À ses côtés, Sacha, 22 ans, se dit « extrêmement inquiète » de la menace qui pèse sur elle et ses proches. « Le mouvement climat manque cruellement de stratégie, estime-t-elle. Par exemple, la campagne de mobilisation d’ANV-COP21 contre l’aviation a été importante, mais ça a été quelque chose d’unique, il n’y a pas eu de répétition, pas de rapport de force créé dans le temps. » À l’inverse, avec déjà trois actions à son actif, et d’autres blocages prévus, Dernière rénovation veut durer.

C’est pour cette raison que les militants n’expliquent pas forcément leurs revendications quand les conducteurs fous de rage ou les automobilistes curieux les approchent. « On ne se met pas en danger pour sensibiliser seulement trois ou quatre personnes, explique Sacha. C’est la répétition et la visibilité de nos actions qui va faire ce travail de sensibilisation auprès de tous les Français. »
Un policier : « Ça suffit les bobos ! »
Au bout d’une vingtaine de minutes, les sirènes se font entendre.
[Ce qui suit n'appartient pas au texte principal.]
Lemma export_node_without_image_map_witness :
  fst (Sse.export_node (Some "figd_token")
         (stub (mkResponse 200 (lit "{'status':200,'err':null}")))
         (JObj [("fileKey", JStr "abc123"); ("nodeId", JStr "1:2");
                ("format", JStr "png"); ("scale", JNum (number_of_N 1))])
         fresh_world)
  = Throw (Error "Ingen billed-URL retur fra Figma").
Proof.
  apply (proj1 (export_node_without_image_map (Some "figd_token")
           (stub (mkResponse 200 (lit "{'status':200,'err':null}")))
           (JObj [("fileKey", JStr "abc123"); ("nodeId", JStr "1:2");
                  ("format", JStr "png"); ("scale", JNum (number_of_N 1))])
           fresh_world _ _ eq_refl eq_refl eq_refl eq_refl)
         ltac:(discriminate) (or_introl eq_refl)).
Defined.



(* ================================================================== *)
(** * More on the HTTP handlers *)
(* ================================================================== *)

(** X9.  An OPTIONS request is answered at once, in the two files that
    route by method: status 200, no body, the response ended, the three
    CORS headers set; the body of the request is not read, [handleJSON] is
    not called and nothing goes to the backend. *)
Theorem options_preflight
  (tok : option string) (backend : Backend)
  (handleJSON : Server -> jsval -> M json) (b : jsval) :
  let answered :=
    (Return tt,
     mkWorld [] [] 200
       [("Access-Control-Allow-Origin", "*");
        ("Access-Control-Allow-Methods", "POST, GET, OPTIONS");
        ("Access-Control-Allow-Headers", "Content-Type")]
       [] true 0 [] 0 []) in
  Sse.handler tok backend handleJSON (mkReq (Some "OPTIONS") b) fresh_world = answered /\
  ServerB.handler tok backend handleJSON (mkReq (Some "OPTIONS") b) fresh_world = answered.
Proof. split; reflexivity. Qed.

(** X10.  In [src/api/server.ts], lines 63-161, a GET is a health check:
    status 200 and the JSON body [{ok, server, env}] with
    [env = !!FIGMA_TOKEN], the response ended, no timer and no listener
    left behind, nothing sent to the backend. *)
Theorem ServerB_get_is_health_check
  (tok : option string) (backend : Backend)
  (handleJSON : Server -> jsval -> M json) (b : jsval) :
  let w := snd (ServerB.handler tok backend handleJSON (mkReq (Some "GET") b)
                  fresh_world) in
  res_statusCode w = 200%N /\
  res_chunks w =
    [JSON_stringify 0 (JObj [("ok", JBool true); ("server", JStr "figma-mcp");
                             ("env", JBool (token_set tok))])] /\
  res_ended w = true /\ timers w = [] /\ listeners w = [] /\ fetch_log w = [].
Proof. repeat split. Qed.



(** X12.  In [src/api/server.ts], lines 1-62, a failure is not answered:
    whatever the request's method, when [handleJSON] throws, the handler
    throws the same value and has set no status and written nothing of its
    own. *)
Theorem ServerA_failures_escape
  (tok : option string) (backend : Backend)
  (handleJSON : Server -> jsval -> M json) (req : VercelRequest) (b : jsval)
  (e : exn) (w w1 : World) :
  parse_body req = ret b ->
  handleJSON (ServerA.server tok backend) b w = (Throw e, w1) ->
  ServerA.handler tok backend handleJSON req w = (Throw e, w1).
Proof.
  intros Hb Hh. unfold ServerA.handler. rewrite Hb.
  unfold bind, ret. rewrite Hh. reflexivity.
Qed.

Lemma ServerA_failures_escape_witness :
  ServerA.handler None (stub (mkResponse 200 "{}")) Sdk.handleJSON
    (mkReq (Some "GET") None) fresh_world
  = (Throw (Error "Invalid request"), fresh_world).
Proof.
  apply (ServerA_failures_escape None (stub (mkResponse 200 "{}")) Sdk.handleJSON
           (mkReq (Some "GET") None) None (Error "Invalid request")
           fresh_world fresh_world eq_refl eq_refl).
Defined.
(** * CursedWidgets: interaction state machines of the curses widget toolkit

    A shallow embedding of the widgets of [cursedwidgets] (text box, menu
    selector, input field), of the bounded string painter and of the widget
    manager's focus loop, followed by the properties proved about them.

    Python integers are [Z]; a Python [str] is the list of its code points;
    an exception raised by the code is the [Raise] outcome of the [result]
    monad.  Calls into the [curses] collaborator that only paint are left
    out, except in the string painter, where the painted cells are the
    subject and every [addstr] call is logged. *)

From Stdlib Require Import String Ascii.
From Stdlib Require Import ZArith List Bool Lia.
Import ListNotations.
Local Open Scope Z_scope.

(** ** Python primitives *)

Module Py.

(** A character is its code point, [ord] and [chr] are then the identity. *)
Definition char := Z.
Definition str := list char.

Definition of_string (s : string) : str :=
  map (fun a => Z.of_N (N_of_ascii a)) (list_ascii_of_string s).

Inductive exn := IndexError | ZeroDivisionError | TypeError | CursesError.

Inductive result (A : Type) :=
| Ok (a : A)
| Raise (e : exn).
Arguments Ok {A} a.
Arguments Raise {A} e.

Definition bind {A B} (r : result A) (k : A -> result B) : result B :=
  match r with
  | Ok a => k a
  | Raise e => Raise e
  end.

Definition len {A} (l : list A) : Z := Z.of_nat (length l).

(** How a slice bound is brought into [0, len]: a negative bound counts
    from the end, and both ends are clamped. *)
Definition norm_idx (n i : Z) : Z :=
  if i <? 0 then Z.max (i + n) 0 else Z.min i n.

(** [s[lo:hi]], an omitted bound being [None]. *)
Definition slice {A} (s : list A) (lo hi : option Z) : list A :=
  let n := len s in
  let a := match lo with None => 0 | Some i => norm_idx n i end in
  let b := match hi with None => n | Some j => norm_idx n j end in
  firstn (Z.to_nat (b - a)) (skipn (Z.to_nat a) s).

(** [l[i]]: a negative index counts from the end, an index out of range
    raises [IndexError]. *)
Definition index {A} (l : list A) (i : Z) : result A :=
  let j := if i <? 0 then i + len l else i in
  if (0 <=? j) && (j <? len l)
  then match nth_error l (Z.to_nat j) with
       | Some a => Ok a
       | None => Raise IndexError
       end
  else Raise IndexError.

Fixpoint replace_nth {A} (l : list A) (n : nat) (v : A) : list A :=
  match l, n with
  | [], _ => []
  | _ :: t, O => v :: t
  | h :: t, S m => h :: replace_nth t m v
  end.

(** [l[i] = v]. *)
Definition setitem {A} (l : list A) (i : Z) (v : A) : result (list A) :=
  let j := if i <? 0 then i + len l else i in
  if (0 <=? j) && (j <? len l)
  then Ok (replace_nth l (Z.to_nat j) v)
  else Raise IndexError.

(** [range(n)]. *)
Definition range (n : Z) : list Z := map Z.of_nat (seq 0 (Z.to_nat n)).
Les policiers débarquent à moto, et demandent aux militants de quitter la route. « Ça suffit les bobos ! » lance un des agents. Et de demander : « Il n’y a pas des choses plus graves pour lesquelles manifester ? »

Les policiers traînent les activistes en-dehors de la route et rétablissent la circulation. Les activistes refusent de décliner leur identité. Au bout de deux heures, ils sont donc envoyés en garde à vue au commissariat. Au moment de monter dans le fourgon, aucune résignation ne se lit sur le visage des militants. Au contraire. Le collectif a prévenu : tant que le gouvernement ne prendra pas ses responsabilités, Dernière rénovation continuera. « Ce n’était qu’une action parmi d’autres », avertit Guillaume, 47 ans. Une fois leur nuit au poste terminée, les activistes comptent bien reprendre la route. Et la bloquer.